Il Capoluogo comprensoriale, come si ricorderà, durante il ciclo centrista della prima repubblica, aveva manifestato una propensione alla stabilità sotto il segno scudocrociato (una sorta, si diceva, di Vandea uniforme in tutto il territorio e politicamente omogenea alla fascia pedemontana “bianca”).

Tale predominio, che, va detto per ragioni di obiettività, espresse governi discretamente efficienti (anche se non totalmente aperti alla socialità ed alla domanda di cambiamento pretesa dai tempi), si stemperò all'inizio degli anni 70. Quando esigenze di governabilità obbligarono la DC ad associare a responsabilità esecutive un Partito Socialista elettoralmente rappresentativo e tendenzialmente proiettato verso la modernizzazione ed una perequazione sociale da perseguire attraverso il potenziamento dei servizi.

Fu, quel passaggio, l'anticamera di una marcata discontinuità rispetto al passato. Donde scaturirono per la prima volta (ovviamente dopo i mandati della Liberazione e quello immediatamente successivo) l'elezione di un sindaco socialista (Noci) ed, addirittura, un sia pur fragile e transitorio assetto di sinistra. E la conseguente (e transitoria) collocazione della DC nei ranghi dell'opposizione.

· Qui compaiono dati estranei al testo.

Lemma docs_replace (a : gmap dkey Doc) nodes names kids N next nodes' names' kids' N' next' (S : gmap Z Stream)
    (es b : list (Z * str)) fid s K v :
  ents_ok nodes names kids N next → ents_ok nodes' names' kids' N' next' →
  (∀ f, is_Some (S !! f) ↔ ∃ n, N !! f = Some n ∧ n_kind n = File) →
  (∀ f s, S !! f = Some s → is_Some (decls_of es s false)) →
  (∀ k v, a !! k = Some v ↔ ∃ f, entry_at N S es f = Some (k, v)) →
  (∀ i m, N !! i = Some m → i ≠ fid → N' !! i = Some m) →
  (∀ n, N !! fid = Some n → n_kind n = File) →
  entry_at N' (<[fid := s]> (delete fid S)) (es ++ b) fid = Some (K, v) →
  (∀ k, path_of N fid = Some k → k = K) →
  ∀ k w, <[K := v]> a !! k = Some w ↔ ∃ f, entry_at N' (<[fid := s]> (delete fid S)) (es ++ b) f = Some (k, w).
Proof.
  intros He He' Hlink Hdec Hdocs Hkeep Hfile Hnew Hold k w.
  pose proof (λ g, entry_other _ _ _ N next N' S es b fid s g He Hlink Hdec Hkeep Hfile) as Hother.
  rewrite lookup_insert_Some, Hdocs. split.
  - intros [[<- <-]|[Hne (g & Hg)]]; [by exists fid|]. exists g. rewrite Hother; [done|].
    intros ->. apply entry_at_Some in Hg as (n & s' & Hp & _). by apply Hne, eq_sym, Hold.
  - intros (g & Hg). destruct (decide (g = fid)) as [->|Hne].
    { left. rewrite Hnew in Hg. by injection Hg. }
    right. pose proof Hg as (n & s' & Hp & _)%entry_at_Some. split; [|exists g; by rewrite <- Hother].
    intros ->. apply Hne. apply entry_at_Some in Hnew as (? & ? & Hp' & _).
    by eapply (path_unique _ _ _ _ _ g fid k He').
Qed.
End docs.

(** ** The rows of a path *)
Section rows.
Context `{Redb tbl} `{Serde}.
Implicit Types (d : Db tbl).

La successiva risacca (comune a non poche realtà che, non considerando realisticamente l'equivalenza del rapporto di forze, avevano fatto - a sinistra - un passo più lungo della gamba) avrebbe ripristinato le tradizionali alleanze. Che, ancorché sfibrate tanto dall'inconciliabilità di linee divergenti quanto dall'incombente collassamento del ciclo della prima repubblica, rimanevano coerenti con un quadro regionale e nazionale perché, soprattutto, prive di alternative. E mentre il Comune Capoluogo di provincia andava situandosi lungo una sostanziale continuità rispetto ad una tradizione vagamente di sinistra o di centro-sinistra, Crema avrebbe incardinato una sorta di alternanza/pendolarità. Suscettibile di sperimentare inedite formule, anticipatrici della transizione e della seconda repubblica.

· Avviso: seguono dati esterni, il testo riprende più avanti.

(* ===== verification/Prune.v ===== *)
(** * Pruning a repository

    [V2Store::prune_files] ([graph-store/src/v2.rs]) removes exactly the
    files of the repository that came from a directory and are not kept. *)
From S2P Require Import Prelude Text StrOps Schema Varint Stream StreamRound Posting DictBlock Table DictRev.
From S2P Require Import Language Walk Prep Located Db Catalog Reader Write Dict Store Entities Content Ingest.

Section prune.
Context `{Redb tbl} `{Serde} (sha256 : list Z → list Z).
Implicit Types (d : Db tbl) (N : gmap Z Node) (S : gmap Z Stream) (a : gmap dkey Doc).

(** ** Removing one file *)

Lemma entry_deleted nodes names kids N next S es f n g :
  ents_ok nodes names kids N next → N !! f = Some n → n_kind n = File →
  (∀ h, is_Some (S !! h) ↔ ∃ n, N !! h = Some n ∧ n_kind n = File) →
  entry_at (delete f N) (delete f S) es g = if decide (g = f) then None else entry_at N S es g.
Proof.
  intros He Hf Hk Hlink. case_decide as Hg.
  { subst g. unfold entry_at, path_of. by rewrite (lookup_delete_eq N). }
  unfold entry_at. rewrite !lookup_delete_ne by done.
  destruct (N !! g) as [m|] eqn:Em.
  2:{ destruct (path_of N g), (path_of (delete f N) g); done. }
  destruct (S !! g) as [s|] eqn:Es.
  2:{ destruct (path_of N g), (path_of (delete f N) g); done. }
  destruct (proj1 (Hlink g)) as (m' & Hm' & Hkm); [by rewrite Es|]. assert (m' = m) as -> by congruence.
  assert (path_of (delete f N) g = path_of N g) as ->; [|done].
  eapply path_of_keeps; [exact He|exact Em|done|by rewrite lookup_delete_ne|].
  intros i x Hi Hx. rewrite lookup_delete_ne; [done|]. intros ->. congruence.
Qed.

Lemma repo_at_delete nodes names kids N next f n org repo :
  ents_ok nodes names kids N next → N !! f = Some n → n_kind n = File →
  repo_at (delete f N) org repo ↔ repo_at N org repo.
Proof.
  intros He Hf Hk. split; intros (r & rn & o & on & Hr & Hkr & Hpr & Ho & -> & ->).
  - apply lookup_delete_Some in Hr as [_ Hr], Ho as [_ Ho]. by exists r, rn, o, on.
  - pose proof (en_shape _ _ _ _ _ He _ _ Hr) as Hs. unfold shape_ok, has_parent in Hs. rewrite Hkr in Hs.
    destruct Hs as (q & m & Hq & Hm & Hkm). assert (q = o) as -> by congruence. assert (m = on) as -> by congruence.
    exists r, rn, o, on. rewrite !lookup_delete_ne by congruence. done.
Qed.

I rapporti di forza, nella prima fase del nuovo scenario, segnarono, a Crema e (sia pure a macchia di leopardo) in tutto il territorio cremasco, la marcata prevalenza del fattore di discontinuità rappresentato dalla Lega. Una volta venuta meno l'autosufficienza del Carroccio, si sarebbero poste le premesse per un assetto, anche in sede locale, di alleanze tra una Lega pur sempre a doppia cifra ed il polo berlusconiano. Che, sotto la prevalente egida ciellina, avrebbe beneficiato del travaso del bacino elettorale moderato-conservatore, che era stato della DC e che sarebbe stato la base quasi stabile di consenso per i nuovi scenari.

Da lì in poi la cifra del potere politico locale avrebbe seguito le orme dell'alternanza nei ruoli di governo tracciate dagli equilibri nazionali. In tale sovrapposizione potrebbe aver giocato un ruolo la tendenza sinergica tra voto nazionale e voto locale. Anche se non appare del tutto estranea l'ipotesi dell'incidenza (che potrebbe ripetersi l'11 giugno) di un fattore eminentemente locale, rappresentato dalla dissociazione dei consensi, orientati da una valutazione mirata delle performances amministrative.

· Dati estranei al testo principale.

(* ===== verification/Commit.v ===== *)
(** * Write transactions

    The batches of [V2Store] ([graph-store/src/v2.rs]) with the unchanged
    check and the committing half of indexing ([graph-store/src/common.rs]),
    and the marked writes a replicated log applies. A write returns the
    committed database; an error leaves what was committed before it. *)
From S2P Require Import Prelude Text StrOps Schema Varint Stream Posting DictBlock Table DictRev Db.
From S2P Require Import Language Walk Prep Reader Catalog Write.

Record IndexOptions : Type := mkIndexOptions {
  io_reindex : bool;
  io_encoding : option str;
  io_strict_encoding : bool;
}.

Inductive Prepared : Type :=
  | PUnchanged (src : str)
  | PExtracted (ex : Extraction)
  | PRejected (e : StoreError)
  | PRemote (bytes : list Z).

(** An encoding is its WHATWG name. *)
Record PreparedFile : Type := mkPreparedFile {
  pf_org : str;
  pf_repo : str;
  pf_path : str;
  pf_language : str;
  pf_fingerprint : str;
  pf_bytes_len : Z;
  pf_origin : option str;
  pf_work : Prepared;
  pf_v2 : option V2Prep;
  pf_encoding : option str;
  pf_lossy : bool;
  pf_hint : option str;
  pf_strict_encoding : bool;
  pf_span_warning : option str;
}.

Definition FileMeta_of (p : PreparedFile) : FileMeta :=
  mkFileMeta (pf_origin p) (Some (pf_fingerprint p)) (pf_encoding p) (pf_lossy p).

Definition with_origin (f : Node) (origin : option str) : Node :=
  mkNode (n_id f) (n_parent f) (n_kind f) (n_name f) (n_language f) (n_symbol_kind f) (n_lang_kind f)
    (n_token_class f) (n_has_errors f) origin (n_fingerprint f) (n_encoding f) (n_lossy f) (n_span f).
Definition with_warning (s : IngestStats) (w : option str) : IngestStats :=
  mkIngestStats (is_file_id s) (is_symbols s) (is_tokens s) (is_replaced s) (is_unchanged s)
    (is_has_errors s) (is_path s) (is_language s) (is_encoding s) (is_lossy s) w.

Definition REMOTE_PREPARED_REJECTION : str :=
  lit "remote-prepared file cannot be committed to an embedded store".

(** A panic of the lexer is a panic of the caller. *)
Definition lift {A} (m : tk A) : result A := match m with Ok a => Ok a | Err e => match e with end | Panic => Panic end.

Section commit.
Context `{Redb tbl} `{Serde} (sha256 : list Z → list Z).
Context (is_alphabetic is_numeric : Z → bool).

(** ** The unchanged check *)

Definition check_unchanged (d : Db tbl) (org repo path lang fp : str) (origin : option str)
    : result (option (IngestStats * bool) * Db tbl) :=
  match tbl_get (db_names d) (name_key None Org org) with
  | None => Ok (None, d)
  | Some org_id =>
  match tbl_get (db_names d) (name_key (Some org_id) Repo repo) with
  | None => Ok (None, d)
  | Some repo_id =>
  match tbl_get (db_names d) (name_key (Some repo_id) File path) with
  | None => Ok (None, d)
  | Some file_id =>
  match tbl_get (db_nodes d) file_id with
  | None => Ok (None, d)
  | Some raw =>
      f ← dec raw;
      if decide (n_fingerprint f = Some fp) then
        let dirty := negb (bool_decide (n_origin f = origin)) in
        let stats := mkIngestStats file_id 0 0 false true (n_has_errors f) path lang (n_encoding f)
                       (n_lossy f) None in
        Ok (Some (stats, dirty),
            if dirty then upd_nodes (tbl_insert file_id (enc (with_origin f origin))) d else d)
      else Ok (None, d)
  end end end end.

Definition stored_fingerprint_matches (d : Db tbl) (org repo path fp : str) : result bool :=
  match repo_id_in (db_names d) org repo with
  | None => Ok false
  | Some repo_id =>
  match tbl_get (db_names d) (name_key (Some repo_id) File path) with
  | None => Ok false
  | Some file_id =>
  match tbl_get (db_nodes d) file_id with
  | None => Ok false
  | Some raw => f ← dec raw; Ok (bool_decide (n_fingerprint f = Some fp))
  end end end.

(** One round of the scan; [out] is the map from paths to fingerprints. *)
Definition fingerprint_step (d : Db tbl) (out : gmap str str) (fid : Z) : result (gmap str str) :=
  match tbl_get (db_nodes d) fid with
  | None => Ok out
  | Some raw =>
      f ← dec raw;
      Ok (match n_fingerprint f with Some fp => <[n_name f := fp]> out | None => out end)
  end.
Definition stored_fingerprints (d : Db tbl) (org repo : str) : result (gmap str str) :=
  match repo_id_in (db_names d) org repo with
  | None => Ok ∅
  | Some repo_id => try_fold (fingerprint_step d) ∅ (multimap_get (db_children d) repo_id)
  end.

(** ** Extracting and committing one file *)

Definition extract_checked (registry : Registry) (path lang src : str) : result (Prepared * option str) :=
  '(ex, note) ← lift (extract_noted is_alphabetic is_numeric registry lang src);
  match validate_spans ex with
  | Err (InvalidSpan why) =>
      let tokens_only := mkExtraction [] (ex_tokens ex) (ex_has_errors ex) in
      match validate_spans tokens_only with
      | Err (InvalidSpan token_why) =>
          Ok (PRejected (InvalidSpan (lit "`" ++ path ++ lit "`: " ++ token_why)), None)
      | _ =>
          let note := match note with Some n => lit "; it also noted: " ++ n | None => [] end in
          let warning := lit "extractor `" ++ version registry lang ++
            lit "` produced an invalid span (" ++ why ++ lit ")" ++ note ++
            lit "; stored tokens only, no symbols" in
          Ok (PExtracted tokens_only, Some warning)
      end
  | _ =>
      let warning := (λ n, lit "extractor `" ++ version registry lang ++ lit "` " ++ n ++
                           lit "; stored tokens only, no symbols") <$> note in
      Ok (PExtracted ex, warning)
  end.

(** The inner outcome is the file's own; an outer error aborts the
    transaction. *)
Definition commit_prepared (d : Db tbl) (registry : Registry) (org repo : str) (p : PreparedFile)
    (opts : IndexOptions) : result (result IngestStats * Db tbl) :=
  if negb (bool_decide (pf_org p = org)) || negb (bool_decide (pf_repo p = repo)) then
    Err (Rejected (lit "`" ++ pf_path p ++ lit "` was prepared for " ++ pf_org p ++ lit "/" ++
                   pf_repo p ++ lit ", not " ++ org ++ lit "/" ++ repo))
  else
  match pf_work p with
  | PRejected e => Ok (Err e, d)
  | PRemote _ => Ok (Err (Rejected REMOTE_PREPARED_REJECTION), d)
  | work =>
      '(unchanged, d) ← (if io_reindex opts then Ok (None, d) else
        check_unchanged d org repo (pf_path p) (pf_language p) (pf_fingerprint p) (pf_origin p));
      match unchanged with
      | Some (stats, _) => Ok (Ok stats, d)
      | None =>
          '(work, warning) ← (match work with
            | PUnchanged src => extract_checked registry (pf_path p) (pf_language p) src
            | w => Ok (w, pf_span_warning p)
            end);
          match work with
          | PExtracted ex =>
              '(stats, d) ← ingest_prepped sha256 d org repo (pf_path p) (pf_language p) ex
                              (FileMeta_of p) (pf_v2 p);
              Ok (Ok (with_warning stats warning), d)
          | PRejected e => Ok (Err e, d)
          | PUnchanged _ | PRemote _ => Panic
          end
      end
  end.

(** ** The raft marker *)

Definition RAFT_LAST_APPLIED : str := lit "last_applied".
Definition RAFT_MEMBERSHIP : str := lit "membership".

Definition raft_marker (d : Db tbl) : result (option RaftMarker) :=
  match tbl_get (db_raft_sm d) RAFT_LAST_APPLIED with
  | None => Ok None
  | Some b => m ← RaftMarker_decode b; Ok (Some m)
  end.
Definition raft_membership (d : Db tbl) : option (list Z) := tbl_get (db_raft_sm d) RAFT_MEMBERSHIP.

Definition stamp_marker (d : Db tbl) (marker : RaftMarker) (membership : option (list Z)) : result (Db tbl) :=
  _ ← (match tbl_get (db_raft_sm d) RAFT_LAST_APPLIED with
    | Some b =>
        cur ← RaftMarker_decode b;
        if rm_index marker <=? rm_index cur then Err (AlreadyApplied (rm_index marker)) else Ok ()
    | None => Ok ()
    end);
  let d := upd_raft_sm (tbl_insert RAFT_LAST_APPLIED (RaftMarker_encode marker)) d in
  Ok (match membership with Some m => upd_raft_sm (tbl_insert RAFT_MEMBERSHIP m) d | None => d end).

Definition clear_raft_state (d : Db tbl) : Db tbl := upd_raft_sm (λ _, tbl_empty) d.

(** ** Batches *)

Definition USIZE_MAX : Z := 2 ^ 64 - 1.

Definition next_batch_id (d : Db tbl) : Z * Db tbl :=
  let id := default 0 (tbl_get (db_meta d) (lit "next_batch_id")) in
  (id, upd_meta (tbl_insert (lit "next_batch_id") (as_u64 (id + 1))) d).

Definition mark_open_batch (batch_id : Z) (org repo : str) (d : Db tbl) : Db tbl :=
  let d := upd_meta (tbl_insert (lit "open_batch_id") batch_id) d in
  let d := upd_open_batch (tbl_insert (lit "org") org) d in
  upd_open_batch (tbl_insert (lit "repo") repo) d.

Definition clear_open_batch (d : Db tbl) : Db tbl :=
  let d := upd_meta (tbl_remove (lit "open_batch_id")) d in
  let d := upd_open_batch (tbl_remove (lit "org")) d in
  upd_open_batch (tbl_remove (lit "repo")) d.

(** [hook] is the marked-commit hook, [Ok ()] unless a test installed one. *)
Context (hook : RaftMarker → result unit).

(** The loop: [db] is what is committed, [wt] the open transaction, which
    [next] may read and write. *)
Fixpoint batch_loop (registry : Registry) (org repo : str) (opts : IndexOptions) (chunk_bytes batch_id : Z)
    (next : Db tbl → nat → result (PreparedFile * Db tbl)) (n i : nat) (db wt : Db tbl) (in_txn : Z)
    (out : list (result IngestStats)) (commits : Z)
    : Db tbl * result (Db tbl * list (result IngestStats) * Z) :=
  match n with
  | O => (db, Ok (wt, out, commits))
  | S n =>
      match '(p, wt) ← next wt i; '(r, wt) ← commit_prepared wt registry org repo p opts; Ok (pf_bytes_len p, r, wt) with
      | Ok (len, r, wt) =>
          let stored := match r with Ok s => negb (is_unchanged s) | _ => false end in
          let out := out ++ [r] in
          if negb stored then
            batch_loop registry org repo opts chunk_bytes batch_id next n (S i) db wt in_txn out commits
          else
            let in_txn := as_u64 (in_txn + len) in
            if chunk_bytes <=? in_txn then
              let db := wt in
              batch_loop registry org repo opts chunk_bytes batch_id next n (S i) db
                (mark_open_batch batch_id org repo db) 0 out (commits + 1)
            else batch_loop registry org repo opts chunk_bytes batch_id next n (S i) db wt in_txn out commits
      | Err e => (db, Err e)
      | Panic => (db, Panic)
      end
  end.

(** What is committed in the end, and the outcome. *)
Definition commit_each_counted (d : Db tbl) (registry : Registry) (org repo : str) (n : nat)
    (opts : IndexOptions) (chunk_bytes : Z) (marker : option (RaftMarker * option (list Z)))
    (next : Db tbl → nat → result (PreparedFile * Db tbl)) : Db tbl * result (list (result IngestStats) * Z) :=
  let chunk_bytes := match marker with Some _ => USIZE_MAX | None => chunk_bytes end in
  match (match marker with Some (m, membership) => stamp_marker d m membership | None => Ok d end) with
  | Err e => (d, Err e)
  | Panic => (d, Panic)
  | Ok wt =>
      let '(batch_id, wt) := next_batch_id wt in
      let wt := mark_open_batch batch_id org repo wt in
      match batch_loop registry org repo opts chunk_bytes batch_id next n 0 d wt 0 [] 0 with
      | (db, Ok (wt, out, commits)) =>
          let wt := clear_open_batch wt in
          match (match marker with Some (m, _) => hook m | None => Ok () end) with
          | Ok _ => (wt, Ok (out, commits + 1))
          | Err e => (db, Err e)
          | Panic => (db, Panic)
          end
      | (db, Err e) => (db, Err e)
      | (db, Panic) => (db, Panic)
      end
  end.

(** [it.next().expect(..)]. *)
Definition nth_file (files : list PreparedFile) (wt : Db tbl) (i : nat) : result (PreparedFile * Db tbl) :=
  p ← index files i; Ok (p, wt).

Definition index_prepared_counted (d : Db tbl) (registry : Registry) (chunk_bytes : Z) (org repo : str)
    (files : list PreparedFile) (opts : IndexOptions) : Db tbl * result (list (result IngestStats) * Z) :=
  commit_each_counted d registry org repo (length files) opts chunk_bytes None (nth_file files).

(** ** Marked writes *)

Definition index_prepared_marked (d : Db tbl) (registry : Registry) (org repo : str)
    (files : list PreparedFile) (opts : IndexOptions) (marker : RaftMarker) (membership : option (list Z))
    : Db tbl * result (list (result IngestStats)) :=
  let '(d, r) := commit_each_counted d registry org repo (length files) opts USIZE_MAX
                   (Some (marker, membership)) (nth_file files) in
  (d, '(out, _) ← r; Ok out).

Definition prune_files_marked (d : Db tbl) (org repo : str) (keep : list str) (marker : RaftMarker)
    (membership : option (list Z)) : result (list str * Db tbl) :=
  wt ← stamp_marker d marker membership;
  '(removed, wt) ← prune_in wt org repo keep false;
  _ ← hook marker;
  Ok (removed, wt).

Definition vacuum_marked (d : Db tbl) (marker : RaftMarker) (membership : option (list Z))
    : result (VacuumStats * Db tbl) :=
  wt ← stamp_marker d marker membership;
  '(stats, _, wt) ← vacuum_in sha256 wt;
  _ ← hook marker;
  Ok (stats, wt).

Definition ingest_file_marked (d : Db tbl) (org repo path language : str) (ex : Extraction)
    (origin : option str) (marker : RaftMarker) (membership : option (list Z))
    : result (IngestStats * Db tbl) :=
  _ ← validate_spans ex;
  wt ← stamp_marker d marker membership;
  '(stats, wt) ← ingest_validated sha256 wt org repo path language ex (FileMeta_extracted origin);
  _ ← hook marker;
  Ok (stats, wt).

Definition ingest_file_with_origin (d : Db tbl) (org repo path language : str) (ex : Extraction)
    (origin : option str) : result (IngestStats * Db tbl) :=
  _ ← validate_spans ex;
  ingest_validated sha256 d org repo path language ex (FileMeta_extracted origin).

Definition mark_only (d : Db tbl) (marker : RaftMarker) (membership : option (list Z)) : result (Db tbl) :=
  wt ← stamp_marker d marker membership;
  _ ← hook marker;
  Ok wt.
End commit.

Insomma, per esaurire un'analisi magari suscettibile di non incontrare consensi unanimi, questa alternanza, favorita da una non irrilevante aliquota di elettorato mobile, potrebbe essere stata segnalatrice sia di una maturità del corpo elettorale sia della crescente consapevolezza dei limiti di un ceto politico-amministrativo, assolutamente imparagonabile, per dedizione civile e capacità di trasfondere in progettualità la lettura dei cambiamenti in corso, con la stagione di leader amministrativi come Cabrini, Cattaneo e Lucchi (nel campo dc) e come Noci e Bianchessi (in quello socialista).

Parleremmo bene per principio delle nuove leve. Ma come fai a non rimpiangere i democristianoni tutti d'un pezzo della Balena Bianca se pensi che il loro testimone è stato rilevato da quella sorta di satrapia che si è rivelato l'aggregato ciellino. Che, volens nolens, ha costituito, come (nell'opposto campo) il post-PCI, il vero stabile asse dell'equilibrio politico amministrativo.

La cifra comune dei due opposti campi è rappresentata, da un lato, dall'assenza quasi totale di un criterio ispiratore del proprio progetto di governo e, dall'altro, dall'inclinazione ad affidarsi ad un pragmatismo, privo di seri agganci all'evoluzione del quadro generale.